关于HrpZ蛋白HR能力和抗病相关功能域研究最透彻的是HrpZPph,Li等^[13]及Haapalainen等^[14]认为过敏反应活性是由C-端区域决定的,Haapalainen等推测第254~298位氨基酸(二级结构中编码第7、8个α-螺旋)可能形成C-端的核心,303~335位氨基酸(二级结构中编码第8个α-螺旋)足以引起明显的HR反应,并且这一段序列在丁香假单胞不同致病变种中高度保守。序列分析发现,HrpZ_PsgS1与HrpZ_Pph蛋白相似性为99%。本研究中互换了C-端第2、3段差异区域后,HR能力均表现不同程度增强,证明了HrpZ_Psg的C-端第7、8、9个α-螺旋确实与HR密切相关,其内在机制值得进一步的研究探讨。同时,防卫反应与HR能力密切相关,分别是植物抵抗病原菌侵染的两种应激策略,在时间上表现出一定的先后性,并且在信号通路研究上,harpin作为激发子同时能够激活HR信号通路和SAR通路,相关标志基因都能显著上调表达^{[16, 17, 18, 19]}。后续试验将从转录水平检测HR、SAR信号通路相关基因的表达情况,从分子机制方面解释HrpZ_Psg重组蛋白在植物上产生的多种有益表型。
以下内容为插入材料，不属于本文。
(** C4. The sandbox: when the program is executed with the filter loaded, the
    filter lets a system call through only if it is one of the unconditional
    ones, or is on a descriptor the loader left open and asks for what its open
    mode and its kind allow; and it lets all of those through, apart from preadv
    and pwritev, whose rules may be missing. *)
Theorem sandbox_confines (verdict : list rule -> sysno -> (nat -> Z) -> bool) :
  (forall rules n a, verdict rules n a = true <-> Exists (matches n a) rules) ->
  seccomp cf = true -> run = Exec im s ->
  exists o rest s1 s2 stats fd cs,
    parses s1 = Ok (o, rest) s2 /\
    map (fun x => x.1.1) stats = map Z.of_nat (seq 0 (Z.to_nat (h_ret h cs (Socket 1 1 0)))) /\
    Forall (fun '(fd, fl, mode) => (exists cs, fl = h_ret h cs (Fcntl_getfl fd)) /\ exists cs, mode = h_mode h cs (Fstat fd)) stats /\
    let allowed := permitted (nx o) stats (exec_rule cf fd emptystring_addr argv_addr envp_addr) in
    forall n a,
      (verdict (ctx s) n a = true -> allowed n a) /\
      (allowed n a -> n <> SYS_preadv -> n <> SYS_pwritev -> verdict (ctx s) n a = true).
Proof.
  intros Hv Hcf Hrun. apply main_executed in Hrun as (o & rest & stats & s1 & s2 & Hp & Hex).
  destruct (ex_filter _ _ _ _ _ _ _ _ _ _ _ _ _ Hex Hcf eq_refl) as (fd & new & Hnew & Hsub & Hsup). cbn [app] in Hnew.
  destruct (ex_fds _ _ _ _ _ _ _ _ _ _ _ _ _ Hex) as [cs Hcs].
  exists o, rest, s1, s2, stats, fd, cs. split_and!; [done|done| |].
  { eapply Forall_impl; [apply (ex_stats _ _ _ _ _ _ _ _ _ _ _ _ _ Hex)|]. intros [[f fl] m]. by intros (_ & ? & ?). }
  intros allowed n a. rewrite Hv, Hnew. split.
  - intros (r & Hr & Hm)%Exists_exists. apply Hsub in Hr. rewrite !elem_of_app in Hr. destruct Hr as [Hr|[Hr|Hr]].
    + by eapply base_permitted.
    + apply list_elem_of_In, in_concat in Hr as (l & Hl & Hr). apply in_map_iff in Hl as ([[f fl] m] & <- & Hl).
      by eapply fd_permitted; [apply list_elem_of_In|apply list_elem_of_In|].
    + apply list_elem_of_singleton in Hr as ->. unfold allowed. destruct Hm as [<- Hm]. unfold exec_rule in *. by destruct (execveat cf).
  - intros Ha Hn1 Hn2. apply Exists_exists. apply permitted_rule in Ha as [(r & Hr & Hm)|[(f & fl & m & Hst & r & Hr & Hm)|Hm]].
    + exists r. split; [|done]. apply Hsup; [apply elem_of_app; by left|by destruct Hm as [-> _]..].
    + exists r. split; [|done]. apply Hsup; [|by destruct Hm as [-> _]..]. rewrite !elem_of_app. right. left.
      apply list_elem_of_In, in_concat. exists (all_rules f fl m). split; [|by apply list_elem_of_In].
      apply in_map_iff. exists (f, fl, m). split; [done|by apply list_elem_of_In].
    + eexists. split; [|exact Hm]. apply Hsup; [rewrite !elem_of_app; right; right; by left|by destruct Hm as [-> _]..].
Qed.

(** The program is given its path and the arguments after "--", in an array
    with one entry per argument of the loader, of which the rest is null. *)
Theorem program_gets_arguments :
  run = Exec im s ->
  exists p args n, argv = p :: args /\ (0 < n)%nat /\
    im_argv im = map Some (p :: guest_args args) ++ repeat None n /\ length (im_argv im) = S (length argv).
Proof.
  intros Hrun. apply main_executed in Hrun as (o & rest & stats & s1 & s2 & Hp & Hex).
  apply parse_spec in Hp as (p & args & -> & Hpa & _ & -> & _); [|auto with loader]. exists p, args.
  destruct (ex_args _ _ _ _ _ _ _ _ _ _ _ _ _ Hex) as [Hl Him]. rewrite Hpa in Hl, Him. cbn [set_program pargs opts0 app] in *.
  eexists. split_and!; [done| |exact Him|]; [lia|]. rewrite Him, length_app, length_map, repeat_length. lia.
Qed.

(** C18. Privileges are dropped in the right order: with -u and -g the group is
    set, then the user, then the capabilities are dropped; this is after every
    file of the command line is open, and each step was successful. *)
Theorem privileges_dropped :
  run = Exec im s ->
  exists o rest s1 s2, parses s1 = Ok (o, rest) s2 /\
    (user o <> 0 -> group o <> 0 -> exists c1 c2,
       calls s2 `prefix_of` c1 /\ calls s = c1 ++ [Setgid (group o); Setuid (user o); Capset] ++ c2 /\
       h_ret h c1 (Setgid (group o)) <> -1 /\ h_ret h (c1 ++ [Setgid (group o)]) (Setuid (user o)) <> -1 /\
       h_ret h (c1 ++ [Setgid (group o); Setuid (user o)]) Capset <> -1).
Proof.
  intros Hrun. apply main_executed in Hrun as (o & rest & stats & s1 & s2 & Hp & Hex). exists o, rest, s1, s2. split; [done|].
  apply (ex_dropped _ _ _ _ _ _ _ _ _ _ _ _ _ Hex).
Qed.

(** *** The program's side *)

Variable answer : list Boot.call -> Boot.call -> Z.
Variable fstat : FdTable.fdtab -> Z -> FdTable.stat -> outcome (Z * option Z * FdTable.stat).
Variable fcntl_getfl : Z -> Z.
Variable cfg_malloc : Z.
Variable host_stat : Z -> option FdTable.stat.

(** The platform's [fstat] reports what the host has. *)
Definition fstat_of_host : Prop := forall t fd, FdinitFacts.fresh t -> 0 <= fd < 64 ->
  fstat t fd FdTable.stat0 =
    match host_stat fd with Some st => Ret (0, None, st) | None => Ret (-1, Some EBADF, FdTable.stat0) end.

(** The start of the executed program. *)
Abbreviation guest_start := (Boot.__franken_fdinit answer fstat fcntl_getfl cfg_malloc (im_env im) Boot.state0).

(** The table has the descriptor, with the host's flags and status. *)
Definition in_table (fd : Z) (g : Boot.state) : Prop :=
  exists e, Boot.fds g !! Z.to_nat fd = Some e /\
    FdinitFacts.view e = (1, fcntl_getfl fd, default FdTable.stat0 (host_stat fd)).

Lemma recorded_in_env l1 name fd l2 :
  run = Exec im s -> fdinfo_list s = l1 ++ (name, fd) :: l2 -> name ∉ map fst l2 -> 61 ∉ name -> 0 <= fd < 64 ->
  fd_name name /\ entry name (Str.print_dec fd) ∈ im_env im.
Proof.
  intros Hrun Hl Hl2 Heq Hfd. apply main_executed in Hrun as (o & rest & stats & s1 & s2 & Hp & Hex).
  pose proof (ex_names _ _ _ _ _ _ _ _ _ _ _ _ _ Hex (Forall_nil_2 _)) as Hn. unfold names_ok in Hn. rewrite Hl in Hn.
  apply Forall_app in Hn as [_ [Hn _]%Forall_cons]. split; [done|].
  destruct (ex_env _ _ _ _ _ _ _ _ _ _ _ _ _ Hex) as [e0 ->]. rewrite Hl. apply getenv_elem.
  rewrite getenv_setenvs by (done || by apply name_not_empty). by rewrite (proj1 (small_fd_text fd Hfd)).
Qed.

Lemma env_reaches_guest name fd :
  fd_name name -> entry name (Str.print_dec fd) ∈ im_env im -> 61 ∉ name -> 0 <= fd < 64 ->
  fstat_of_host -> Forall (FdinitFacts.entry_ok (im_env im) host_stat) (im_env im) ->
  exists g, guest_start = Ret g /\ in_table fd g /\
    forall c, c ∈ FdinitFacts.entry_calls cfg_malloc (im_env im) (entry name (Str.print_dec fd)) -> c ∈ Boot.calls g.
Proof.
  intros Hn Hin Heq Hfd Hst Hok. set (e := entry name (Str.print_dec fd)) in *.
  destruct (BootProperties.fdinit_spec answer fstat fcntl_getfl cfg_malloc (im_env im) host_stat Hst Hok)
    as (g & Hg & [Hlen _] & Ht & Hc & _).
  exists g. split; [done|]. assert (Hv : e ∈ BootProperties.visited (im_env im)).
  { unfold BootProperties.visited. destruct (im_env im); [done|]. by right. }
  assert (Hnum : FdinitFacts.named_fd e = Some fd).
  { unfold FdinitFacts.named_fd, FdinitFacts.entry_fd, e. rewrite name_is_fdinfo, after_eq_entry by done.
    cbn. by rewrite (proj2 (small_fd_text fd Hfd)). }
  split.
  - destruct (Ht (Z.to_nat fd) FdTable.fdent0) as (x & Hx & Hview); [apply lookup_replicate; split; [done|lia]|].
    exists x. split; [done|]. rewrite Z2Nat.id, decide_True in Hview by
      (lia || unfold BootProperties.passed; rewrite !elem_of_app; do 3 right; apply list_elem_of_omap; by exists e).
    done.
  - intros c Hin'. rewrite Hc. apply list_elem_of_In, in_flat_map. exists e. split; by apply list_elem_of_In.
Qed.

(** C9. From the loader to the guest: a descriptor the loader recorded (last
    under its name, which has no equals sign) is marked valid in the descriptor
    table of the program it executes, with the host's flags and status, and is
    made the device that its name says. *)
Theorem descriptors_reach_guest l1 name fd l2 :
  run = Exec im s -> fdinfo_list s = l1 ++ (name, fd) :: l2 -> name ∉ map fst l2 -> 61 ∉ name -> 0 <= fd < 64 ->
  fstat_of_host -> Forall (FdinitFacts.entry_ok (im_env im) host_stat) (im_env im) ->
  exists g, guest_start = Ret g /\ in_table fd g /\
    ((exists x, name = FDINFO_ENV_PREFIX_NET ++ x) /\ Boot.NetdevRumpfdCreate fd ∈ Boot.calls g \/
     (name = FDINFO_ENV_PREFIX_ROOT \/ exists x, name = FDINFO_ENV_PREFIX_DISK ++ x) /\ Boot.DiskAdd fd ∈ Boot.calls g \/
     name = FDINFO_NAME_CONFIGJSON /\ (cfg_malloc <> 0 -> Boot.LoadConfigJson fd ∈ Boot.calls g)).
Proof.
  intros Hrun Hl Hl2 Heq Hfd Hst Hok. destruct (recorded_in_env _ _ _ _ Hrun Hl Hl2 Heq Hfd) as [Hn Hin].
  destruct (env_reaches_guest name fd Hn Hin Heq Hfd Hst Hok) as (g & Hg & Ht & Hc). exists g. split_and!; [done|done|].
  pose proof (entry_calls_of name fd (im_env im) cfg_malloc Heq Hfd) as (Hnet & Hdisk & Hjson).
  destruct Hn as [Hn|[Hn|[Hn|Hn]]]; [right; right|right; left..|left|right; left]; split; auto.
Qed.

(** C16. A file named on the command line is a disk of the guest: it was opened in
    the mode of the last -ro or -rw before it, and the program it is executed
    for finds the descriptor and adds it as a disk.  This is for a path without
    an equals sign, when no name is recorded twice, the recorded descriptors fit
    the guest's table of 64, and the entries the guest finds in its environment
    are well-formed. *)
Theorem file_argument_is_disk arg m :
  run = Exec im s -> (arg, m) ∈ disk_args O_RDWR (tail argv) -> 61 ∉ arg ->
  NoDup (map fst (fdinfo_list s)) -> (forall e, e ∈ fdinfo_list s -> 0 <= e.2 < 64) ->
  fstat_of_host -> Forall (FdinitFacts.entry_ok (im_env im) host_stat) (im_env im) ->
  exists fd cs g, fd = h_ret h cs (Open arg m) /\ guest_start = Ret g /\ in_table fd g /\ Boot.DiskAdd fd ∈ Boot.calls g.
Proof.
  intros Hrun Hin Harg Hnd Hfds Hst Hok.
  assert (Hrec : recorded h s (arg, m)).
  { apply main_executed in Hrun as (o & rest & stats & s1 & s2 & Hp & Hex).
    apply parse_spec in Hp as (p & args & -> & _ & _ & _ & Hd); [|auto with loader]. cbn [tail] in Hin. rewrite Forall_forall in Hd.
    destruct (Hd _ Hin) as (fd & cs & Hr & H). exists fd, cs. split; [|done].
    destruct (ex_recorded _ _ _ _ _ _ _ _ _ _ _ _ _ Hex) as [l ->]. apply elem_of_app. by left. }
  destruct Hrec as (fd & cs & Hr & -> & _). cbn [fst snd] in Hr. set (fd := h_ret h cs (Open arg m)) in *.
  assert (Heq : 61 ∉ FDINFO_ENV_PREFIX_DISK ++ arg).
  { rewrite elem_of_app. intros [H|H]; [|done]. revert H. by apply (bool_decide_unpack (61 ∉ FDINFO_ENV_PREFIX_DISK)). }
  apply list_elem_of_split in Hr as Hsp. destruct Hsp as (l1 & l2 & Hl). pose proof (Hfds _ Hr) as Hfd. cbn [snd] in Hfd.
  assert (Hl2 : FDINFO_ENV_PREFIX_DISK ++ arg ∉ map fst l2).
  { rewrite Hl, map_app in Hnd. apply NoDup_app in Hnd as (_ & _ & Hnd). cbn [map fst] in Hnd. by apply NoDup_cons in Hnd as [? _]. }
  destruct (recorded_in_env _ _ _ _ Hrun Hl Hl2 Heq Hfd) as [Hn Hen].
  destruct (env_reaches_guest _ fd Hn Hen Heq Hfd Hst Hok) as (g & Hg & Ht & Hc). exists fd, cs, g. split_and!; try done.
  apply Hc. apply entry_calls_of; [done|done|]. right. by exists arg.
Qed.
互换了第1段差异区域之后,HrpZ_A(A1→S1)丧失诱导HR产生的能力,但诱导烟草抗TMV能力较全长相比仍明显增强,表明诱导HR能力和抗TMV能力是可以分割开来的两部分,但在烟草上对其识别机制并不清楚。下一步工作将单独克隆表达此段差异区域,对其功能进行分析。如若此短肽片段具有激发HR能力及其他抗病或促生等有益生物学表型,将有望开发为有功能的高效多肽,相对全长,短肽片段节约成本,更利于微生物蛋白农药的产业化。